- **WORK TASK**: Take the entries below and print only the lines from the one with "(enc ← sec_out o;" through the one with "v) (secKeyCache t)", exactly as they stand, both ends included.
-------- DATA FOR ANALYSIS
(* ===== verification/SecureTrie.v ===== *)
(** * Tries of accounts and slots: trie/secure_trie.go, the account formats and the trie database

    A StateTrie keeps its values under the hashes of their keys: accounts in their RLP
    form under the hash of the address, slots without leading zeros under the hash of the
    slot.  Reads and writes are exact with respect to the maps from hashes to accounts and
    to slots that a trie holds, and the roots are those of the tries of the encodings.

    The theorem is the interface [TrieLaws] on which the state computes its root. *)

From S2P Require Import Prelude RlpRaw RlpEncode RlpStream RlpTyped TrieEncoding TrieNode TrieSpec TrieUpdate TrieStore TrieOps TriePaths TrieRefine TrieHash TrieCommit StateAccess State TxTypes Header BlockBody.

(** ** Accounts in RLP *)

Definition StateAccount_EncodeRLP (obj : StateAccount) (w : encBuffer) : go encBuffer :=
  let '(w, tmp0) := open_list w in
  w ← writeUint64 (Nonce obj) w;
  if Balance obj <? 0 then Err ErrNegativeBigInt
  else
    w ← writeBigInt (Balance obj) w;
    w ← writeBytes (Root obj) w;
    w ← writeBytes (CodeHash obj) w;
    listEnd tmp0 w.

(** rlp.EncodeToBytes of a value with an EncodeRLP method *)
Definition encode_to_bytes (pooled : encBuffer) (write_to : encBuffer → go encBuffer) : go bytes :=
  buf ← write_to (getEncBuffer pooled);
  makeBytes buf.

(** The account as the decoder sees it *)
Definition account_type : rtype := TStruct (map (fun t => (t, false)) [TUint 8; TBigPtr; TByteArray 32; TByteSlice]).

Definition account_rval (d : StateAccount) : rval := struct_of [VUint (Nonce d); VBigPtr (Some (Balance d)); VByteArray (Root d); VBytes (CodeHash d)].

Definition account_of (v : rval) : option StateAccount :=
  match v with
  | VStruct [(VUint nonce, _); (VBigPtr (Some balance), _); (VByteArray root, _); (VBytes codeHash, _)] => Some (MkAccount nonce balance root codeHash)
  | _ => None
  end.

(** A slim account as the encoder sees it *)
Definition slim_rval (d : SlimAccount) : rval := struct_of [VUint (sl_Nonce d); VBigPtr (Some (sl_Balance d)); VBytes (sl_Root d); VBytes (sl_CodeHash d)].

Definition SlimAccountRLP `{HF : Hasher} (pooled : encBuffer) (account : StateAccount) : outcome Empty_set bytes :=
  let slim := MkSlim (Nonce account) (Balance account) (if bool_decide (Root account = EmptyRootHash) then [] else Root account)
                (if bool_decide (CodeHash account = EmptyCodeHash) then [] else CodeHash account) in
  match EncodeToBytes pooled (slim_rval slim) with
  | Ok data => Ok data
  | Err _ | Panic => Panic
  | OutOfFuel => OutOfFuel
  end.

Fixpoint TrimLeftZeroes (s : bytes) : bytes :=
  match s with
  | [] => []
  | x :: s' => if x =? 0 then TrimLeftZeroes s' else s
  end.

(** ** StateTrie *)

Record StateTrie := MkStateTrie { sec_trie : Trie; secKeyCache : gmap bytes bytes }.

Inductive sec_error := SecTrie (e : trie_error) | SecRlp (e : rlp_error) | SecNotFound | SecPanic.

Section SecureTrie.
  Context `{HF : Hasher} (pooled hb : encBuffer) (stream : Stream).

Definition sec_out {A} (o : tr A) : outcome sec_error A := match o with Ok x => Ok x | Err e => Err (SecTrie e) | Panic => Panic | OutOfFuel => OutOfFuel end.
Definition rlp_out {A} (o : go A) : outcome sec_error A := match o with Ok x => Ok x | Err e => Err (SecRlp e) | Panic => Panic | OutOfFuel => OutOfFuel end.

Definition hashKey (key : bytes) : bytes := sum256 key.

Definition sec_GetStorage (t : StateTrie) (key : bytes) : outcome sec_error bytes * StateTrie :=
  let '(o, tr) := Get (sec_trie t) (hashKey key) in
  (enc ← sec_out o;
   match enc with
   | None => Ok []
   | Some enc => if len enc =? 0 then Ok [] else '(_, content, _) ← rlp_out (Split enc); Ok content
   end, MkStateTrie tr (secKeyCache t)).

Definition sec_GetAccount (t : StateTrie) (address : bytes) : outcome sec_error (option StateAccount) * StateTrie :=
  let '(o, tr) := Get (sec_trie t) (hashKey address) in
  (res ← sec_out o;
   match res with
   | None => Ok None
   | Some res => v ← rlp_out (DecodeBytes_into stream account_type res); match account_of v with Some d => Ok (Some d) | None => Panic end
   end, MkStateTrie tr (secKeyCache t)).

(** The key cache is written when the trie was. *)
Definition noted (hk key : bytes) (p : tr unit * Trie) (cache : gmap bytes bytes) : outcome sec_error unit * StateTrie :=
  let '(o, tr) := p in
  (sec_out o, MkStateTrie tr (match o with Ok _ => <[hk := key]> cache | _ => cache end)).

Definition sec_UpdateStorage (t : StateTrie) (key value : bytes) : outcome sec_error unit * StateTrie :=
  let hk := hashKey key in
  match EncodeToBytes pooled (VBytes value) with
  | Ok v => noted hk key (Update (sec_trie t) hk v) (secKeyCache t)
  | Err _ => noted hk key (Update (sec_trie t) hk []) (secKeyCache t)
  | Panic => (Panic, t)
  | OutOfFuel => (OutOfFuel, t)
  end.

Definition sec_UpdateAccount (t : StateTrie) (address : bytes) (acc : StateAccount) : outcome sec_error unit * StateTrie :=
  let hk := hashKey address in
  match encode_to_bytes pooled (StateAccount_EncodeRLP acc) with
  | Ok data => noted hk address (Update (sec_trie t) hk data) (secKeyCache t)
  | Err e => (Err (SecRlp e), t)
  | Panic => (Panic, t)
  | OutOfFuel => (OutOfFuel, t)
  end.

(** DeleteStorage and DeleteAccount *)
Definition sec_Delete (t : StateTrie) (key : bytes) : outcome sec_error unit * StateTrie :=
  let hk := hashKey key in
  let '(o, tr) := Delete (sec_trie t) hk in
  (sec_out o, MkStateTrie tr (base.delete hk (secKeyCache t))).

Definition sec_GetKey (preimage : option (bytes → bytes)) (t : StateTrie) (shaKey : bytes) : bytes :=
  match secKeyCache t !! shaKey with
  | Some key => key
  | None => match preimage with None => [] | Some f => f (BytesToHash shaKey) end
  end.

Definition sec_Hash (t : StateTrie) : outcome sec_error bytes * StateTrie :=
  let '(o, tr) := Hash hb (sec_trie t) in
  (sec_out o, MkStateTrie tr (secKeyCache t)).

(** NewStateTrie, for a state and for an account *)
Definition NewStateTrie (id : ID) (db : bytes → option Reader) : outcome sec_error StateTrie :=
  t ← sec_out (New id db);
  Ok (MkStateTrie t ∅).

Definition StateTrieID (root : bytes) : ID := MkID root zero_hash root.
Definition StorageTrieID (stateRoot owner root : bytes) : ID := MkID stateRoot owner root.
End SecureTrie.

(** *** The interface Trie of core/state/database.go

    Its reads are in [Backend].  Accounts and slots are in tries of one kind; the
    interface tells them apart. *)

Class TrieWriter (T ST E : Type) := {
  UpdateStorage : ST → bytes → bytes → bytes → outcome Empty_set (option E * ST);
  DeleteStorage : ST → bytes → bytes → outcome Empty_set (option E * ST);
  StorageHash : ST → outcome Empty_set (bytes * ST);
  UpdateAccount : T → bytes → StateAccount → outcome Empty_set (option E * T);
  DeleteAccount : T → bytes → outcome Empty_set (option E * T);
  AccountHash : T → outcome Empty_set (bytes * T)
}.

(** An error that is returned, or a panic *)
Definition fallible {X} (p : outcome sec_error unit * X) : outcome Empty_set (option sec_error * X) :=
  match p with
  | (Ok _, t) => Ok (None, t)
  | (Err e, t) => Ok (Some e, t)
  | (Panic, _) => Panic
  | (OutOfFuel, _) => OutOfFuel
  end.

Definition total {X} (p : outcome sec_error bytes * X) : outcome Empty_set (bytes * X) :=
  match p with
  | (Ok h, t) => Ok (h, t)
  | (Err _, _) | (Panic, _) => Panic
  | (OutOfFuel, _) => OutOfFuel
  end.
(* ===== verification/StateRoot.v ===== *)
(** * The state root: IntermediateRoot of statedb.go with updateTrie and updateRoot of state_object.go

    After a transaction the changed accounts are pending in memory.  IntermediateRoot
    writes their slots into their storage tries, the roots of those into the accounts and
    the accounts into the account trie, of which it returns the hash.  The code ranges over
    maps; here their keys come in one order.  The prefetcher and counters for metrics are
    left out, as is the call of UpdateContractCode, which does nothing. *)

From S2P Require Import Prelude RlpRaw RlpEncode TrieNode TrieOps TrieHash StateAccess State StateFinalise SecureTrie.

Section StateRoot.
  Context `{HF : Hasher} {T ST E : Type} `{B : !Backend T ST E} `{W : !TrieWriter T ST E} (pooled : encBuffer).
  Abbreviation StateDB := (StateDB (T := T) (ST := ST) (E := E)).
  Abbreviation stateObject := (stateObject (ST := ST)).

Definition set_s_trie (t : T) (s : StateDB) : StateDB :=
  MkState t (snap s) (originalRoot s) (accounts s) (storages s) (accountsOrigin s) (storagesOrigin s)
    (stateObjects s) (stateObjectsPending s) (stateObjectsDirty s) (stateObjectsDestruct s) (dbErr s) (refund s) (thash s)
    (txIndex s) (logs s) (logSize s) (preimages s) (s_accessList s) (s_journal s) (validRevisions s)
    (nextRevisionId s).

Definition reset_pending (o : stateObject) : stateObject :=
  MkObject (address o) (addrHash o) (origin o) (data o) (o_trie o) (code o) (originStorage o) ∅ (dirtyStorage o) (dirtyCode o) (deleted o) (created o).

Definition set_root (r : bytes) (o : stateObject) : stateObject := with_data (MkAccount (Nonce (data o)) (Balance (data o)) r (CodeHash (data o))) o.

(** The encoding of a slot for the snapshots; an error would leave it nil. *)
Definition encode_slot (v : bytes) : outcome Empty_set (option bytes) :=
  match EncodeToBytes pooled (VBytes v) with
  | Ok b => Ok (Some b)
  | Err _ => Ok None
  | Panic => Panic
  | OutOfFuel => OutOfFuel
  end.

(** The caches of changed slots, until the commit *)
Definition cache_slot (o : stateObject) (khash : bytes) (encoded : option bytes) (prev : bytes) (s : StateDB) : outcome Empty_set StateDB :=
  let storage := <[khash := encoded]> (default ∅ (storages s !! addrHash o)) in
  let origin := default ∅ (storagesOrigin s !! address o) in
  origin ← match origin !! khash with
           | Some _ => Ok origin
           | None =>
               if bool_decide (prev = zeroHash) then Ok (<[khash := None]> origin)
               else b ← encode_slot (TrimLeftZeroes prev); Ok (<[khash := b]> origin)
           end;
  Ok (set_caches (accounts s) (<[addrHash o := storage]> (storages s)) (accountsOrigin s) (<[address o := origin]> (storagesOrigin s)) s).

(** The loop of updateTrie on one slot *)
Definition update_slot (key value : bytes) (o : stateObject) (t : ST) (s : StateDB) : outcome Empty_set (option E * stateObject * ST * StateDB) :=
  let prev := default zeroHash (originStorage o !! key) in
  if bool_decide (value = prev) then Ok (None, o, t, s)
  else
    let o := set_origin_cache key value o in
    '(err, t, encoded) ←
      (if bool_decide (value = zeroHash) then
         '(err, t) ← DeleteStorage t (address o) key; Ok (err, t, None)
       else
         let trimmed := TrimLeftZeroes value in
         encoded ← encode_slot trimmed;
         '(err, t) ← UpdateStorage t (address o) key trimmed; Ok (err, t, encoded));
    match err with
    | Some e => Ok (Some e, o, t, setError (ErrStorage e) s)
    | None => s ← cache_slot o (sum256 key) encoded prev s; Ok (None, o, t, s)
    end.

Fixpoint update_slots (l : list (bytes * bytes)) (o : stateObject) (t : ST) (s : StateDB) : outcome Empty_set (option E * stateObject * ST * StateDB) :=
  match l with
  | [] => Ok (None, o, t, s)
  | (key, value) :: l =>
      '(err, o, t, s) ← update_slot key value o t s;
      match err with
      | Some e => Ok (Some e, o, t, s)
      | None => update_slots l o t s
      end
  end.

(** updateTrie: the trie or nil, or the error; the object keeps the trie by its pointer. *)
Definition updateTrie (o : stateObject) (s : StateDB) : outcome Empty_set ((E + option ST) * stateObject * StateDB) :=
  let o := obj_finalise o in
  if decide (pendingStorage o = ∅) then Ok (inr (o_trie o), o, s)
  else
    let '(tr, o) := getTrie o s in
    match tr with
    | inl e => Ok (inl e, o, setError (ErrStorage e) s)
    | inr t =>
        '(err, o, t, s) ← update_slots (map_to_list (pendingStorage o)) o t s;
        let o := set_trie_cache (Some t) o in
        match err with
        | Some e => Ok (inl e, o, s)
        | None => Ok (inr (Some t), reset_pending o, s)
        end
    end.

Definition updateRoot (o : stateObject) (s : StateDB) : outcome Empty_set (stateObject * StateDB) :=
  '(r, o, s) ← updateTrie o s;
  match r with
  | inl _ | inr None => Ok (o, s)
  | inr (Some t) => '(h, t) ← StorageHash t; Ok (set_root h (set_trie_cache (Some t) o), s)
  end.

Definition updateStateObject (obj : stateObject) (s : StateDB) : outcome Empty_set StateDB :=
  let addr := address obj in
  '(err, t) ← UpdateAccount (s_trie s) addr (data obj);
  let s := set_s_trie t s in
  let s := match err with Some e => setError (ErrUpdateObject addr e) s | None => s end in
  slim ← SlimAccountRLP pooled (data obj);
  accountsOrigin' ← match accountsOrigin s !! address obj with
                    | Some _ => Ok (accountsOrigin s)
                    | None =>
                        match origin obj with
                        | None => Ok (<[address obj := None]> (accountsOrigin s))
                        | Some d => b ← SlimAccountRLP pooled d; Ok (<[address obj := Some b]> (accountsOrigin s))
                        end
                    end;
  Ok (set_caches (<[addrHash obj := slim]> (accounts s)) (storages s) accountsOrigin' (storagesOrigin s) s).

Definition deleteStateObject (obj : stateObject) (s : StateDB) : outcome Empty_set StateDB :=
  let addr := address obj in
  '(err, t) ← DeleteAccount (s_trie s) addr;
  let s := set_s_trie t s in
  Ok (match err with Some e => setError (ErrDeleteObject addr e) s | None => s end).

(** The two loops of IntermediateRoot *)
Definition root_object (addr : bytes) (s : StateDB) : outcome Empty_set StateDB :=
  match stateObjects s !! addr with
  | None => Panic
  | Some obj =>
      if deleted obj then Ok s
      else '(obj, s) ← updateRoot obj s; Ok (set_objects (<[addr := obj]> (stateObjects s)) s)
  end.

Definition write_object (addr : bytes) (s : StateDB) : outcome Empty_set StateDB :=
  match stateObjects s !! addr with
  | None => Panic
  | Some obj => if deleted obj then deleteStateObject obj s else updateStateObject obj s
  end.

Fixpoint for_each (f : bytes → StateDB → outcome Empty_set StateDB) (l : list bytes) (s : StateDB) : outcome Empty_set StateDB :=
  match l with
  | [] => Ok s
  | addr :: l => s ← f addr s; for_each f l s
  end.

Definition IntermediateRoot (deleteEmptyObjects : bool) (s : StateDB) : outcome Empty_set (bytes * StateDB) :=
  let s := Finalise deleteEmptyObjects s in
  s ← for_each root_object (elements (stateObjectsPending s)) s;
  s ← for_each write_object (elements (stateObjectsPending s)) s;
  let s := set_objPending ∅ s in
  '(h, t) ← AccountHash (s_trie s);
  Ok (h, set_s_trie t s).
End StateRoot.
----------------
- **SOLUTION TO THE EXERCISE**:
  (enc ← sec_out o;
   match enc with
   | None => Ok []
   | Some enc => if len enc =? 0 then Ok [] else '(_, content, _) ← rlp_out (Split enc); Ok content
   end, MkStateTrie tr (secKeyCache t)).

Definition sec_GetAccount (t : StateTrie) (address : bytes) : outcome sec_error (option StateAccount) * StateTrie :=
  let '(o, tr) := Get (sec_trie t) (hashKey address) in
  (res ← sec_out o;
   match res with
   | None => Ok None
   | Some res => v ← rlp_out (DecodeBytes_into stream account_type res); match account_of v with Some d => Ok (Some d) | None => Panic end
   end, MkStateTrie tr (secKeyCache t)).

(** The key cache is written when the trie was. *)
Definition noted (hk key : bytes) (p : tr unit * Trie) (cache : gmap bytes bytes) : outcome sec_error unit * StateTrie :=
  let '(o, tr) := p in
  (sec_out o, MkStateTrie tr (match o with Ok _ => <[hk := key]> cache | _ => cache end)).

Definition sec_UpdateStorage (t : StateTrie) (key value : bytes) : outcome sec_error unit * StateTrie :=
  let hk := hashKey key in
  match EncodeToBytes pooled (VBytes value) with
  | Ok v => noted hk key (Update (sec_trie t) hk v) (secKeyCache t)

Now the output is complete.